He’s my last shot of squishy.

7) Corollary: I will probably be nursing Sasquatch until he’s ten.

I mean, Glow Worm started nursing again, so it’s not like I’m not okay with it.

8) I have ZERO desire to make new mommy friends.

In fact, I am completely relieved that one of my good friends had a baby right after I had Sasquatch. Our other kids are already good frenemies so I see no reason why our last kids can’t continue on in this grand tradition.

Truthfully, I was more open to making new friends when Glow Worm came along because I knew that he wouldn’t have any friends his age. So, I gamely had weekly Mandarin playgroups at my house and tried.

tried, people.

And I do like and enjoy these mommies, but their kids were their first and not to discount their experiences, but they were different concerns than mine and it was a little harder to relate.

I enjoy them just fine as people and hanging out with them occasionally, but I never got super close. It’s totally my own fault because they were super friendly and inviting. I just was lazy and anti-social.

(Ok, so maybe I didn’t try as hard as I thought I did.)

For Sasquatch, I really am not even going to bother. I mean, if I happen to accidentally make friends with people, I’m not going to stop it from happening. But between homeschooling the other kids and schlepping them to their classes, I don’t see a lot of time for playdates focusing on babies.
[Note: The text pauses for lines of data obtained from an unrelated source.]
Definition sample_report : ReportService.t CsvVisitRepository :=
  {| ReportService.repo := sample_repo;
     ReportService.customers :=
       InMemoryCustomerRepository.Build_t (_customers sample_repo) |}.

Definition rule_vip2 : LoyaltyRule.t :=
  LoyaltyRule.Build_t 2 3 {| tier_name := "VIP"; priority := 1 |}.
Definition rule_gold2 : LoyaltyRule.t :=
  LoyaltyRule.Build_t 2 3 {| tier_name := "Gold"; priority := 3 |}.
Definition rule_super4 : LoyaltyRule.t :=
  LoyaltyRule.Build_t 4 3 {| tier_name := "Super VIP"; priority := 2 |}.

(** A visit in the last second of a day. *)
Definition late_visit : Reservation.t :=
  visit "R1" "C001" 2025 3 15 23 59 59 500000.

Definition late_repo : CsvVisitRepository :=
  {| _reservations := [late_visit]; _customers := [("C001", ana)] |}.

(** ** [engine.py] *)

(** The interface [RuleStrategy]: a strategy supplies [classify]. *)
Class RuleStrategy (S : Type) : Type :=
  strategy_classify :
    forall {R : Type} `{VisitRepository R},
      S -> Customer.t -> date -> R -> res LoyaltyTier.

#[global] Instance visits_in_window_strategy :
  RuleStrategy VisitsInWindowStrategy.t :=
  fun R H => @VisitsInWindowStrategy.classify R H.

Module LoyaltyEngine.
Section LoyaltyEngine.
Context {S R : Type} `{RuleStrategy S} `{VisitRepository R}.

Record t : Type :=
  { strategy : S; repo : R; customers : InMemoryCustomerRepository.t }.

(** [return self.strategy.classify(customer, as_of, self.repo)] *)
Definition classify (self : t) (customer : Customer.t) (as_of : date)
  : res LoyaltyTier :=
  strategy_classify (strategy self) customer as_of (repo self).

(** The loop [for c in self.customers.find_all(): out[c.id] = ...]. *)
Fixpoint classify_each (self : t) (as_of : date) (cs : list Customer.t)
    (out : list (string * LoyaltyTier)) : res (list (string * LoyaltyTier)) :=
  match cs with
  | [] => Ok out
  | c :: cs' =>
      tier ← classify self c as_of;
      classify_each self as_of cs' (dict_set out (Customer.id c) tier)
  end.

Definition classify_all (self : t) (as_of : date)
  : res (list (string * LoyaltyTier)) :=
  classify_each self as_of
    (InMemoryCustomerRepository.find_all (customers self)) [].
End LoyaltyEngine.
Arguments t S R : clear implicits.
End LoyaltyEngine.

(** ** [main.py]: the order of the rule editor *)

(** [<] on the tuples [(int, int)]. *)
Definition pair_lt (a b : Z * Z) : bool :=
  if a.1 =? b.1 then a.2 <? b.2 else a.1 <? b.1.

(** [lambda r: (r.resulting_tier.priority, r.min_visits)] *)
Definition editor_key (r : LoyaltyRule.t) : Z * Z :=
  (priority (LoyaltyRule.resulting_tier r), LoyaltyRule.min_visits r).

(** [work.sort(key=lambda r: (r.resulting_tier.priority, r.min_visits),
    reverse=True)] of [configure_rules]. *)
Definition editor_sort (work : list LoyaltyRule.t) : list LoyaltyRule.t :=
  py_sorted pair_lt editor_key true work.
(** The ledger of Alice's session with the instants of the last update:
    a live refresh token, an expired access token, a long-revoked one, and
    an expired reset token that was never revoked. *)
Definition stored : list StoredToken :=
  [ mkStoredToken (Demo.refresh_row 86400000) 0;
    mkStoredToken (Demo.access_row "A/u1" 900000 false) 0;
    mkStoredToken (Demo.access_row "A/u1-older" 9000000000 true) 0;
    mkStoredToken (Demo.reset_row 120000) 0 ].

End Scenario.

(** * Properties *)

(** ** Permission Resolver and Permission Gate *)

Lemma hasPermission_true_iff db roleId resource action :
  hasPermission db roleId resource action = true ↔ has_row db roleId resource action.
Proof.
  unfold hasPermission, has_row. split.
  - destruct (list_find _ _) as [[i p]|] eqn:Hfind; [|discriminate].
    intros _. apply list_find_Some in Hfind as (Hi & HP & _).
    exists p. split; [by eapply list_elem_of_lookup_2|done].
  - intros (p & Hin & HP).
    destruct (list_find_elem_of _ _ _ Hin HP) as [x ->]. done.
Qed.

Lemma hasPermission_false_iff db roleId resource action :
  hasPermission db roleId resource action = false ↔ ¬ has_row db roleId resource action.
Proof.
  rewrite <- hasPermission_true_iff.
  destruct (hasPermission _ _ _ _); split; congruence.
Qed.

(** The truth table of [hasPermission] for ("product", "read"). *)
Example hasPermission_truth_table :
  hasPermission (Demo.store [] []) "r1" "product" "read" = false
  ∧ hasPermission (Demo.store [mkPermission "r1" "product" "read"] []) "r1" "product" "read"
    = true
  ∧ hasPermission (Demo.store [mkPermission "r1" "product" "manage"] []) "r1" "product" "read"
    = false
  ∧ hasPermission (Demo.store [mkPermission "r1" "product" "manage";
                               mkPermission "r1" "product" "read"] [])
      "r1" "product" "read" = true.
Proof. repeat split. Qed.
(** * Majorizer: key detection and minor-to-major transposition of MIDI files

    A shallow embedding of [src/Majorizer.py]: the Krumhansl-Schmuckler key
    finder [analyseKey] and the two transposers [convertRelative] and
    [convertParallel], followed by the properties stated for them.

    Modelling conventions.
    - Python [int] is [Z]; [%] with a positive divisor is [Z.modulo].
    - A [mido] message is a tagged value: note-on, note-off, or any other
      message kind with its payload.  Every message carries its delta [time].
    - The dictionaries [active] and [cpitchc] are [gmap Z Z]; reading the
      [defaultdict(int)] at an absent key gives [0].
    - The scoring loops are embedded twice.  [analyseKey_in] takes the
      arithmetic of the scoring as a parameter: how an integer quotient, a
      decimal literal, [np.dot] and [>] are evaluated.  [analyseKey] is its
      instance in exact rationals [Q]; [binary64] is the instance in IEEE
      doubles with the products of [np.dot] added from left to right.
      Statements about which key wins are made over [analyseKey_in]. *)

From Stdlib Require Import ZArith QArith Lqa Floats.
From stdpp Require Import gmap strings list fin_maps.

Local Open Scope Z_scope.

(** ** Messages, tracks, files *)

Inductive Message : Type :=
| NoteOn (channel note velocity time : Z)
| NoteOff (channel note velocity time : Z)
| Other (kind : string) (data : list Z) (time : Z).

Definition msg_time (msg : Message) : Z :=
  match msg with
  | NoteOn _ _ _ t | NoteOff _ _ _ t | Other _ _ t => t
  end.

Definition is_note (msg : Message) : bool :=
  match msg with
  | NoteOn _ _ _ _ | NoteOff _ _ _ _ => true
  | Other _ _ _ => false
  end.

Definition msg_note (msg : Message) : option Z :=
  match msg with
  | NoteOn _ n _ _ | NoteOff _ n _ _ => Some n
  | Other _ _ _ => None
  end.

Record MidiFile : Type := mkMidiFile {
  type : Z;
  ticks_per_beat : Z;
  tracks : list (list Message)
}.

(** ** Module-level constants *)

Definition majorProfile : list Q :=
  [6.35; 2.23; 3.48; 2.33; 4.38; 4.09; 2.52; 5.19; 2.39; 3.66; 2.29; 2.88]%Q.
Definition minorProfile : list Q :=
  [6.33; 2.68; 3.52; 5.38; 2.60; 3.53; 2.54; 4.75; 3.98; 2.69; 3.34; 3.17]%Q.

(** ** [analyseKey]: duration accumulation (source lines 36-51) *)

(** The two variables that live across tracks. *)
Record Tally : Type := mkTally {
  cpitchc : gmap Z Z;
  totalDuration : Z
}.

(** The two variables that are reset at the start of every track. *)
Record Cursor : Type := mkCursor {
  active : gmap Z Z;
  currentTime : Z
}.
My older kids would ruin everything and likely terrify these first time mothers.

9) Instead of eagerly (and gleefully) spending gobs of money buying useless baby stuff, I am eagerly (and gleefully) getting RID of baby stuff.

Thus far, I have happily given away all of Gamera’s clothes and shoes from 6 months to 4T.

I have another person lined up for all my boy/gender neutral baby clothes as soon as Sasquatch grows out of them (he’s already in 6 month clothing).

This same person is also getting my baby swing (which I got from another friend who said I can do whatever I want with the swing as long as I don’t give it back), bouncer, and exersaucer and towels and shoes and blankets and pretty much EVERY THING I CAN FOIST UPON THIS UNSUSPECTING PERSON.

Too bad she doesn’t want my stroller. Anyone want a free stroller?

I am passing along my cloth diaper prefolds and covers to another friend because Fatty Baby here pees a ridiculous amount and I have already upped him to toddler sized prefolds because MY GOD THE PEE.

The only thing I had to buy another one of is cloth diaper covers because apparently, 7 year old cloth diaper covers lose their elasticity and are too loose and I HATE LEAKS DAMMIT so um, yeah.

Also, I have gotten rid of all baby toys like rattles, teethers, etc. because quite frankly, even Cookie Monster didn’t use them as a baby and I DON’T WANT IT IN MY HOUSE ANYMORE.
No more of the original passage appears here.